MicroRNAs in liver fibrosis: Focusing on the interaction with hedgehog signaling

Figure 1 MicroRNAs regulating hedgehog signaling. In the absence of hedgehog (HH) ligands, patched (PTCH), one of HH receptor, suppresses smoothened (SMO). The suppressor of fused (SUFU) proteins bind and induce the ubiquitination of the GLI-Kruppel (Gli) family including Gli1, Gli2, and Gli3. NUMB protein also inhibits the processing of Gli proteins to the activator forms (Gli-A).

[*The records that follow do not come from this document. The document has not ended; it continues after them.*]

Lemma grafted_wf : tree_wf (graft p A (upper_tree s0)).
Proof. apply graft_wf; [by apply upper_wf|done|apply HA|done]. Qed.
Lemma node_aside i q : Os.below p q = false → node (ds_ls s) i q = node (ds_ls s0) i q.
Proof.
  intros Hq. destruct i as [|i]; [|by eapply upto_below]. rewrite (upto_top _ s0 s) by done. by rewrite lookup_graft, Hq, upper_node.
Qed.
Lemma aside_prefix q r : Os.below p q = false → r `prefix_of` q → Os.below p r = false.
Proof. rewrite !not_below_spec. intros Hn Hr Hpr. destruct Hn. by etrans. Qed.
Lemma grafted_redirect : no_redirect (ds_ls s).
Proof.
  intros [|i] q n; [|rewrite (upto_below _ s0 s) by done; apply Hco]. rewrite (upto_top _ s0 s), lookup_graft by done.
  destruct (Os.below p q); [apply (sw_redirect _ HA)|]. rewrite upper_node. apply Hco.
Qed.
Lemma grafted_names i q c : is_Some (node (ds_ls s) i (q ++ [c])) → dot_free c.
Proof.
  destruct i as [|i]; [|rewrite (upto_below _ s0 s) by done; apply Hco]. rewrite (upto_top _ s0 s), lookup_graft, below_snoc by done.
  destruct (below_cases p q) as [(t&->&->)|[Hn ->]]; cbn [orb].
  - rewrite <-app_assoc, drop_app_length. apply (sw_names _ HA).
  - case_bool_decide as Heq; [|rewrite upper_node; apply Hco]. subst p. rewrite drop_ge by done. intros Hsome.
    destruct Hname as [Hnone|Hok]; [rewrite Hnone in Hsome; by destruct Hsome|by eapply Hok].
Qed.
(** The real inodes of dentries aside are the same. *)
Lemma real_aside q e0 e : Os.below p q = false → ds_dentries s0 !! q = Some e0 → oe_dentry e0 = oe_dentry e → oe_positive e0 = true →
  real_node (dropped p s) e = real_node s0 e0.
Proof.
  intros Hq He0 Heq Hpos. pose proof (eo_positive _ _ _ (co_entry _ Hco _ _ He0) Hpos) as Hst. injection Heq as Hu Hl.
  unfold stands in Hst. cbn in Hst. unfold real_node, first_lower. rewrite <-Hu, <-Hl. destruct (oe_upper e0) as [u|].
  - destruct Hst as [-> _]. rewrite !upper_node. by apply node_aside.
  - destruct Hst as [_ ->]. destruct (union (ds_ls s0) q) as [|i rest]; [done|]. by apply node_aside.
Qed.

Lemma drop_coherent : coherent (dropped p s).
Proof.
  split.
  - exact (upto_layers_wf _ s0 s Hco grafted_wf Hs).
  - cbn. rewrite (up_layers _ _ _ Hs). cbn. lia.
  - exact grafted_redirect.
  - exact grafted_names.
  - apply Hs.
  - cbn. rewrite (up_ofs _ _ _ Hs). apply Hco.
  - cbn. rewrite (up_ofs _ _ _ Hs). apply Hco.
  - cbn. rewrite (up_ofs _ _ _ Hs). apply Hco.
  - cbn. rewrite (up_ofs _ _ _ Hs). apply Hco.
  - rewrite dropped_lookup. destruct (below_cases p []) as [(t&Ht&_)|[_ ->]]; [by destruct p|].
    destruct (co_root _ Hco) as [e He]. by destruct (upto_lookup_r _ _ _ _ _ Hs He) as (e'&->&_).
  - intros q c [e He]. rewrite dropped_lookup in He. destruct (Os.below p (q ++ [c])) eqn:Hb; [done|].
    assert (Os.below p q = false) as Hq by (eapply aside_prefix; [done|by apply prefix_app_r]).
    destruct (upto_lookup _ _ _ _ _ Hs He) as (e0&He0&_). destruct (co_parent _ Hco q c) as (d0&Hd0&Hpos&Hdir); [by exists e0|].
    destruct (upto_lookup_r _ _ _ _ _ Hs Hd0) as (d&Hd&Heq). exists d. rewrite dropped_lookup, Hq. split_and!; [done|by rewrite (positive_dentry d0)|].
    unfold oe_is_dir. by rewrite (real_aside q d0).
  - intros q e He. rewrite dropped_lookup in He. destruct (Os.below p q) eqn:Hq; [done|].
    destruct (upto_lookup _ _ _ _ _ Hs He) as (e0&He0&Heq). pose proof (co_entry _ Hco _ _ He0) as Hok.
    assert (oe_upper e0 = oe_upper e) as Hu by (by injection Heq).
    apply (entry_same (ds_ls s0)).
    { intros i r Hr. cbn. rewrite node_aside; [done|by eapply aside_prefix]. }
    destruct Hok as [Hpos Hup Hneg]. split.
    + rewrite <-Heq, (positive_dentry e0 e) by done. done.
    + rewrite <-Hu, (positive_dentry e0 e) by done. done.
    + rewrite (positive_dentry e0 e) by done. intros H. specialize (Hneg H) as [? Hop]. split; [done|]. intros Hn.
      eapply (up_opaque _ _ _ Hs); [done..|]. by apply Hop.
Qed.

(** What is shown aside does not change; at [p] and below it is the new subtree. *)
Lemma drop_shown q :
  sealed (graft p A (upper_tree s0)) (below_at s0) p →
  shown_at s q = if Os.below p q then nonwhite (A !! drop (length p) q) else shown_at s0 q.
Proof.
  intros Hse. rewrite (upto_shown _ s0 s) by (done || exact grafted_wf). rewrite over_graft by (done || by apply below_closed).
  by rewrite (shown_over s0).
Qed.
End Drop.

(** A dentry comes in. *)
Lemma add_coherent s p e :
  coherent s → p ≠ [] → ds_dentries s !! p = None → entry_ok (ds_ls s) p e →
  (∃ d, ds_dentries s !! parent_dir p = Some d ∧ oe_positive d = true ∧ oe_is_dir s d = true) →
  coherent (ds_set_dentries (<[p := e]> (ds_dentries s)) s).
Proof.
  intros Hco Hp Hn He (d&Hd&Hdp&Hdd). destruct Hco as [? ? ? ? ? ? ? ? ? ? Hpar Hent]. split; try done; cbn.
  - by rewrite lookup_insert_ne.
  - intros q c Hq. destruct (decide (p = q ++ [c])) as [->|Hne].
    + rewrite parent_dir_snoc in Hd. exists d. rewrite lookup_insert_ne; [done|]. intros Heq. rewrite Heq in Hn. congruence.
    + rewrite lookup_insert_ne in Hq by done. destruct (Hpar q c Hq) as (d'&Hd'&?&?). exists d'.
      rewrite lookup_insert_ne; [done|]. intros ->. congruence.
  - intros q e'. destruct (decide (p = q)) as [->|Hne]; [rewrite lookup_insert_eq; by intros [= ->]|]. rewrite lookup_insert_ne by done. auto.
Qed.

When HH ligands bind to the PTCH, SMO is released from the PTCH’s repression and activates Glis by promoting the dissociation of Glis from SUFU and inhibiting the degradation of Gli. Gli-A translocates into the nucleus and contributes to the expression of HH-target genes. The promoter region of PTCH1 is hypermethylated in activated hepatic stellate cells by DNA methyltransferase 1 (DNMT1). The HH-interacting protein (HHIP) is a negative regulator of HH signaling by antagonizing the HH ligands. Here, we shows the interrelationships of microRNAs (miRNAs) with HH signaling-associated components. The functions of miRNAs in yellow box have been proved in liver fibrosis, and the miRNAs in white box are reported to interact with HH signaling in the experimental models for other organs, besides liver. CDON: CAM-related/downregulated by oncogenes; BOC: Brother of CDO; GAS1: Growth arrest-specific 1.